These didn’t even look like bolts to me, but sure enough, some more allen bolts that didn’t get mangled.
There should be wee orings under these. No sign.

IMG_0960 by jockthedog, on Flickr

IMG_0961 by jockthedog, on Flickr

By tilting the 3/4 rod thru 90 degrees, the detente at the far end can be subverted and the shaft slides out easily.

IMG_0962 by jockthedog, on Flickr

IMG_0967 by jockthedog, on Flickr

I had read to insert a bolt in its place to avoid losing the interlock pins.
There are two little pins with rounded ends which sit between the 3 rods, seated into little dents in the sides of the rods in neutral position.
When a gear is engaged, the pin(s) are forced out of the dent(s) on the rod being moved and into the dents on the other two rods, stopping them for sliding into another gear.

Now because there are 3 rods, the two on the outside somehow have to ‘know’ that the other one has been selected
and this means that the middle rod has a hole in it, with the tiniest of pins in THAT hole, which is just long enough to push the pin on one side of it out of the wee dent and into the next rod’s wee dent.

Here’s a picture

Screen Shot 2016-12-21 at 10.58.44 by jockthedog, on Flickr

I spent a good 20 minutes looking for this tiniest of pins. Couldn’t find it.
It was definitely there. Where did it go??????

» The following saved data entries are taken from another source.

(** X27: the wrapped function is called at most [max_attempts] times,
    and at least once when [max_attempts] is positive; counting the
    calls does not change the run.  When every call raises a retryable
    exception (and no delay overflows, no sleep is refused) it is called
    exactly [max_attempts] times and the exception of a call is
    raised. *)
Theorem retry_calls_are_bounded (s : State) (n : nat) :
  let plain := wrapper max_attempts delay should_retry on_retry sleep func in
  let counting :=
    wrapper max_attempts delay should_retry (uncounted_callback on_retry)
            (uncounted_sleep sleep) (counted func) in
  exists calls : nat,
    counting (s, n) = (fst (plain s), (snd (plain s), (n + calls)%nat))
    /\ Z.of_nat calls <= Z.max 0 max_attempts
    /\ (0 < max_attempts -> (0 < calls)%nat)
    /\ ((forall s0, exists e s1,
            func s0 = (inr e, s1) /\ should_retry e = true) ->
        (forall attempt, delay attempt <> None) ->
        (forall d s0, sleep d s0 <> None) ->
        Z.of_nat calls = Z.max 0 max_attempts
        /\ (0 < max_attempts -> exists e, fst (plain s) = Raise (FromFunc e))).
Proof.
  cbv zeta. unfold wrapper.
  destruct (attempts_counted (range 1 (max_attempts + 1)) None s n)
    as (k & Hk & Hpos & Hrun).
  exists k. fold run_counted. fold run. rewrite range_length in Hk.
  split; [exact Hrun|]. split; [lia|]. split.
  - intros Hmax. apply Hpos. rewrite range_cons by lia. discriminate.
  - intros Hfail Hdelay Hsleep.
    destruct (Z_lt_le_dec 0 max_attempts) as [Hmax | Hmax]; [|split; lia].
    destruct (attempts_counted_all_fail (Z.to_nat max_attempts)
                Hfail Hdelay Hsleep 1 None s n) as (e & s' & Hall);
      [lia | lia |].
    rewrite Hrun in Hall. injection Hall as Hout _ Hcount.
    split; [lia|]. intros _. now exists e.
Qed.

End RetryFacts.
(** ** The status of a booking in the sheet *)

Section SheetFacts.
Import Sheets.

Lemma nth_by_nth_error {A : Type} (l : list A) (d : A) :
  forall j, nth j l d = match nth_error l j with Some x => x | None => d end.
Proof.
  induction l as [|x l IH]; intros [|j]; cbn [nth nth_error];
    try reflexivity.
  apply IH.
Qed.

Lemma find_row_found (event_id : string) (rows : list Row) :
  forall (i : Z) (k : nat) (row : Row),
    nth_error rows k = Some row ->
    is_event_row event_id row = true ->
    (forall k' row', (k' < k)%nat ->
                                 nth_error rows k' = Some row' ->
                     is_event_row event_id row' = false) ->
    find_row event_id i rows = Some (i + Z.of_nat k, row).
Proof.
  induction rows as [|first rest IH]; intros i k row Hk Hrow Hbefore.
  - destruct k; discriminate Hk.
  - destruct k as [|k]; cbn [nth_error] in Hk; cbn [find_row].
    + injection Hk as ->. rewrite Hrow. f_equal. f_equal. lia.
    + rewrite (Hbefore 0%nat first); [|lia | reflexivity].
      rewrite (IH (i + 1) k row Hk Hrow).
      * f_equal. f_equal. lia.
      * intros k' row' Hlt Hk'. apply (Hbefore (S k') row'); [lia | exact Hk'].
Qed.

Lemma find_row_absent (event_id : string) (rows : list Row) :
  forall i : Z,
    (forall row, In row rows -> is_event_row event_id row = false) ->
    find_row event_id i rows = None.
Proof.
  induction rows as [|first rest IH]; intros i Hnone; cbn [find_row];
    [reflexivity|].
  rewrite (Hnone first (or_introl eq_refl)).
  apply IH. intros row Hin. apply Hnone. now right.
Qed.

Lemma set_cell_in_range (v : string) (row : Row) :
  forall i : nat,
    (i < List.length row)%nat ->
    exists row',
      set_cell i v row = Some row'
      /\ List.length row' = List.length row
      /\ nth_error row' i = Some v
      /\ forall j, j <> i -> nth_error row' j = nth_error row j.
Proof.
  induction row as [|c rest IH]; intros i Hi; cbn [List.length] in Hi;
    [lia|].
  destruct i as [|i]; cbn [set_cell].
  - exists (v :: rest). repeat split.
    intros [|j] Hj; [congruence | reflexivity].
  - destruct (IH i) as (rest' & -> & Hlen & Hat & Hother); [lia|].
    exists (c :: rest'). cbn [List.length nth_error].
    repeat split; [congruence | exact Hat |].
    intros [|j] Hj; [reflexivity|]. cbn [nth_error]. apply Hother. congruence.
Qed.

Lemma pad_cells (row : Row) :
  List.length (pad row) = Nat.max 10 (List.length row)
  /\ forall j, nth j (pad row) EmptyString = nth j row EmptyString.
Proof.
  unfold pad. split.
  - rewrite length_app, repeat_length. lia.
  - intros j. destruct (Nat.lt_ge_cases j (List.length row)) as [Hj | Hj].
    + now rewrite app_nth1.
    + rewrite app_nth2 by exact Hj. rewrite (nth_overflow row) by exact Hj.
      destruct (Nat.lt_ge_cases (j - List.length row)
                                (10 - List.length row)) as [Hin | Hout].
      * apply nth_repeat_lt. exact Hin.
      * apply nth_overflow. now rewrite repeat_length.
Qed.

Variables State Error : Type.
Variable get_all : State -> (option (list Row) + Error) * State.
Variable update : Z -> Row -> State -> (unit + Error) * State.
Variable sleep : Z -> State -> State.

One sleepless night later, back in the garage and sure enough, it had fallen from the gearset where it had rested the previous evening.
I think it was in between two teeth on 1st gear.

IMG_0968 by jockthedog, on Flickr

IMG_0969 by jockthedog, on Flickr


To get the rest of the gears out was easy enough, and I put a couple of small bolts in to stop the little interlock pins from sliding out.

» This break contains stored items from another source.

(** * PyMOL agent: turn orchestration, command extraction, session wrapper

    A shallow embedding of [agent.py] and [pymol_interface.py].

    - Python [str] values are sequences of Unicode code points.
    - The interpreter state the two modules touch ([sys.stdout], the module
      global [_pymol], the [io.StringIO] buffers) is threaded explicitly.
    - The PyMOL engine, the language-model client and a few Python builtins
      whose tables are not reproduced ([str.lower], [repr], [int], [str] of
      a float) are records of operations the definitions take as
      parameters.
    - Exceptions are those the code handles or lets through:
      whatever [cmd.do], [cmd.rms_cur] and [cmd.color] raise, [ValueError]
      from [int], and from the model call [anthropic.APIError], which the
      loop catches, or anything else, which it does not. *)

From Stdlib Require Import String Ascii DecimalString Floats.
From Stdlib Require Import List Bool Arith NArith ZArith Lia.
From Stdlib Require Import Permutation Sorted.
Import ListNotations.

(* ------------------------------------------------------------------ *)
(** ** Python strings *)
(* ------------------------------------------------------------------ *)

Module PyStr.

(** A code point. *)
Definition char := N.

Definition str := list char.

(** Source literals: the characters of an ASCII string literal. *)
Definition lit (s : string) : str := map N_of_ascii (list_ascii_of_string s).

Definition nonempty (s : str) : bool :=
  match s with [] => false | _ :: _ => true end.

Fixpoint str_eqb (a b : str) : bool :=
  match a, b with
  | [], [] => true
  | x :: a', y :: b' => (x =? y)%N && str_eqb a' b'
  | _, _ => false
  end.

(** [x in (a, b, ...)] on strings. *)
Definition str_in (x : str) (l : list str) : bool := existsb (str_eqb x) l.

(** [str.isspace] for one code point: the characters [str.strip()] removes. *)
Definition isspace (c : char) : bool :=
  ((9 <=? c) && (c <=? 13) || (28 <=? c) && (c <=? 32)
   || (c =? 133) || (c =? 160) || (c =? 5760)
   || (8192 <=? c) && (c <=? 8202)
   || (c =? 8232) || (c =? 8233) || (c =? 8239) || (c =? 8287)
   || (c =? 12288))%N.

Fixpoint lstrip (s : str) : str :=
  match s with
  | c :: s' => if isspace c then lstrip s' else s
  | [] => []
  end.

Definition rstrip (s : str) : str := rev (lstrip (rev s)).

(** [s.strip()] *)
Definition strip (s : str) : str := rstrip (lstrip s).

(** [sep.join(parts)] *)
Fixpoint join (sep : str) (parts : list str) : str :=
  match parts with
  | [] => []
  | [p] => p
  | p :: rest => p ++ sep ++ join sep rest
  end.

(** [str(n)] for an [int]. *)
Definition str_of_int (n : Z) : str := lit (NilZero.string_of_int (Z.to_int n)).

Definition newline : str := [10%N].

End PyStr.
Import PyStr.

(* ------------------------------------------------------------------ *)
(** ** agent.py: command parsing *)
(* ------------------------------------------------------------------ *)

Module Extract.

Definition OPEN : str := lit "<pymol>".
Definition CLOSE : str := lit "</pymol>".

(** Does the literal [p] match at the start of [s]? *)
Fixpoint starts_with (p s : str) : bool :=
  match p, s with
  | [], _ => true
  | a :: p', b :: s' => (a =? b)%N && starts_with p' s'
  | _ :: _, [] => false
  end.

(** The lazy group [(.*?)] followed by the literal [close], under
    [re.DOTALL]: the group grows one character at a time, any character
    allowed, until [close] matches.  Returns the group and the text after
    the match. *)
Fixpoint lazy_until (close s : str) {struct s} : option (str * str) :=
  if starts_with close s then Some ([], skipn (length close) s)
  else match s with
       | [] => None
       | c :: s' =>
           match lazy_until close s' with
           | Some (g, r) => Some (c :: g, r)
           | None => None
           end
       end.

IMG_0970 by jockthedog, on Flickr

1/2 selector rod and fork.

IMG_0975 by jockthedog, on Flickr

I had a little play with the reverse gear which has a real CLUNK to it in tis box.

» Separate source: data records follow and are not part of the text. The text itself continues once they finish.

(** X8. A send with some text, while no question is being answered, puts
    the question on the timeline at once and then asks the backend: when the
    handler reaches its await, the user's message is appended, the input is
    cleared and the answering flag is set.  The request carries the input as
    typed, not trimmed, and the temperature of the settings (Dashboard) or
    0.1 (Chat). *)
Theorem send_shows_question_before_asking (input : string) :
  JsString.blank input = false ->
  (forall w : World Dashboard.State,
     Dashboard.inputValue (comp w) = input ->
     Dashboard.isProcessing (comp w) = false ->
     exists w1 k,
       Dashboard.sendMessageToBackend w
       = AwaitFetch
           (mkRequest (Api.API_BASE +:+ "/chat") POST
              (("Content-Type", "application/json") :: Api.authHeader (authToken w))
              (ChatBody input (Dashboard.temperature (comp w)))) w1 k
       /\ Dashboard.messages (comp w1)
          = Dashboard.messages (comp w)
            ++ [MessageItem.mk (JsString.ofZ (now w)) user (JStr input) (DateAt (now w))]
       /\ Dashboard.inputValue (comp w1) = ""
       /\ Dashboard.isProcessing (comp w1) = true)
  /\ (forall w : World Chat.State,
       Chat.inputValue (comp w) = input ->
       Chat.isProcessing (comp w) = false ->
       exists w1 k,
         Chat.sendMessageToBackend w
         = AwaitFetch
             (mkRequest (Api.API_BASE +:+ "/chat") POST
                (("Content-Type", "application/json") :: Api.authHeader (authToken w))
                (ChatBody input (parseFloat "0.1"))) w1 k
         /\ Chat.messages (comp w1) = Chat.messages (comp w) ++ [Chat.mkMessage user (JStr input)]
         /\ Chat.inputValue (comp w1) = ""
         /\ Chat.isProcessing (comp w1) = true).
Proof.
  intros Hgo%not_blank_trim. split; intros w Hi Ha.
  - unfold Dashboard.sendMessageToBackend, Task.bind, Task.getState. cbn.
    rewrite Hi, Ha, Hgo. cbn. eexists _, _. split; [reflexivity|]. by cbn.
  - unfold Chat.sendMessageToBackend, Task.bind, Task.getState. cbn.
    rewrite Hi, Ha, Hgo. cbn. eexists _, _. split; [reflexivity|]. by cbn.
Qed.


End ConversationExtras.

Lemma send_shows_question_witness :
  JsString.blank " What is the answer? " = false
  /\ exists w1 k,
       Dashboard.sendMessageToBackend
         (Sample.dashboard " What is the answer? " false false Dashboard.chat [])
       = AwaitFetch
           (mkRequest (H := Reference.platform) (Api.API_BASE +:+ "/chat") POST
              (("Content-Type", "application/json")
               :: Api.authHeader
                    (authToken
                       (Sample.dashboard " What is the answer? " false false Dashboard.chat [])))
              (ChatBody (H := Reference.platform) " What is the answer? " (Reference.Tenths 1)))
           w1 k
       /\ Dashboard.inputValue (comp w1) = ""
       /\ Dashboard.isProcessing (comp w1) = true.
Proof.
  split; [reflexivity|].
  destruct (proj1 (send_shows_question_before_asking " What is the answer? " eq_refl)
              (Sample.dashboard " What is the answer? " false false Dashboard.chat [])
              eq_refl eq_refl)
    as (w1 & k & Hrun & _ & Hi & Hp).
  exists w1, k. split; [exact Hrun|]. split; [exact Hi | exact Hp].
Defined.
Lemma for_index_invariant {V S} (make : Z -> S -> result (V * S))
    (R : S -> S -> Prop) (G : V -> Prop) :
  (forall s, R s s) ->
  (forall s1 s2 s3, R s1 s2 -> R s2 s3 -> R s1 s3) ->
  (forall i s x s', make i s = Ok (x, s') -> R s s' /\ G x) ->
  forall n i s xs s',
  for_index make n i s = Ok (xs, s') ->
  R s s' /\ Forall G xs /\ List.length xs = n.
Proof.
  intros Hrefl Htrans Hmk. induction n as [|n IH]; intros i s xs s' H.
  - simpl in H. inversion H; subst. auto.
  - simpl in H.
    destruct (make i s) as [[x s1]|] eqn:Hs; simpl in H; [|discriminate].
    destruct (for_index make n (i + 1) s1) as [[xs' s2]|] eqn:Hr; simpl in H;
      [|discriminate].
    inversion H; subst.
    destruct (Hmk _ _ _ _ Hs) as (R1 & G1). destruct (IH _ _ _ _ Hr) as (R2 & G2 & L).
    split; [eapply Htrans; eassumption|].
    split; [constructor; assumption|simpl; congruence].
Qed.

Lemma for_each_collect_state {F P S} (step : F -> S -> result (P * S))
    (I : S -> Prop) (G : P -> Prop) (fs : list F) :
  Forall (fun f => forall s p s', I s -> step f s = Ok (p, s') -> I s' /\ G p) fs ->
  forall s ps s',
  I s -> for_each_collect step fs s = Ok (ps, s') -> I s' /\ Forall G ps.
Proof.
  induction 1 as [|f fs Hf _ IH]; intros s ps s' Hi H.
  - simpl in H. inversion H; subst. auto.
  - simpl in H.
    destruct (step f s) as [[p s1]|] eqn:Hs; simpl in H; [|discriminate].
    destruct (for_each_collect step fs s1) as [[ps' s2]|] eqn:Hr; simpl in H;
      [|discriminate].
    inversion H; subst.
    destruct (Hf _ _ _ Hi Hs) as (I1 & G1). destruct (IH _ _ _ I1 Hr) as (I2 & G2).
    auto.
Qed.

Lemma for_index_state {V S} (make : Z -> S -> result (V * S))
    (I : S -> Prop) (G : V -> Prop) :
  (forall i s x s', I s -> make i s = Ok (x, s') -> I s' /\ G x) ->
  forall n i s xs s',
  I s -> for_index make n i s = Ok (xs, s') -> I s' /\ Forall G xs.
Proof.
  intros Hm. induction n as [|n IH]; intros i s xs s' Hi H.
  - simpl in H. inversion H; subst. auto.
  - simpl in H.
    destruct (make i s) as [[x s1]|] eqn:Hs; simpl in H; [|discriminate].
    destruct (for_index make n (i + 1) s1) as [[xs' s2]|] eqn:Hr; simpl in H;
      [|discriminate].
    inversion H; subst.
    destruct (Hm _ _ _ _ Hi Hs) as (I1 & G1). destruct (IH _ _ _ _ I1 Hr) as (I2 & G2).
    auto.
Qed.

Lemma for_each_state {F St} (step : F -> St -> result St) (I : St -> Prop)
    (fs : list F) :
  Forall (fun f => forall s s', I s -> step f s = Ok s' -> I s') fs ->
  forall s s', I s -> for_each step fs s = Ok s' -> I s'.
Proof.
  induction 1 as [|f fs Hf _ IH]; intros s s' Hi H.
  - simpl in H. inversion H; subst. assumption.
  - simpl in H. destruct (step f s) as [s1|] eqn:Hs; simpl in H; [|discriminate].
    eapply IH; [eapply Hf; eassumption|eassumption].
Qed.

(** * index.js: one buffer for the whole tree of views *)


Lemma remove_prop_In {A} (name : string) (props : list (string * A)) (p : string * A) :
  In p (Js.remove_prop name props) -> In p props.
Proof.
  induction props as [|[n a] rest IH]; simpl; [auto|].
  destruct (String.eqb n name); simpl; intuition.
Qed.

Lemma define_buffer_In (props props' : list (string * Js.Property)) p :
  Js.define_buffer props = Ok props' -> In p props' -> In p props.
Proof.
  unfold Js.define_buffer.
  destruct (lookup "buffer" props) as [[| | |]|]; intros H; inversion H; subst;
    auto; apply remove_prop_In.
Qed.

This is the reverse-engaged position.

IMG_0972 by jockthedog, on Flickr

Then the neutral and

IMG_0974 by jockthedog, on Flickr

finally the 5th gear selection position.

IMG_0973 by jockthedog, on Flickr

Having pulled out the hollow shaft, there’s a shim on the end to keep hold of.

IMG_0977 by jockthedog, on Flickr

This is 2nd gear selected

IMG_0982 by jockthedog, on Flickr

and 1st gear selected, on the hollow shaft.

IMG_0983 by jockthedog, on Flickr


The reverse gear engagement teeth around the collar are pretty well worn. Someone has been crunching this into reverse at non-zero revs

Not a lot I can do about this and its not worth the 400-odd quid for a new collar.
But reverse will be a bit interesting to find I reckon.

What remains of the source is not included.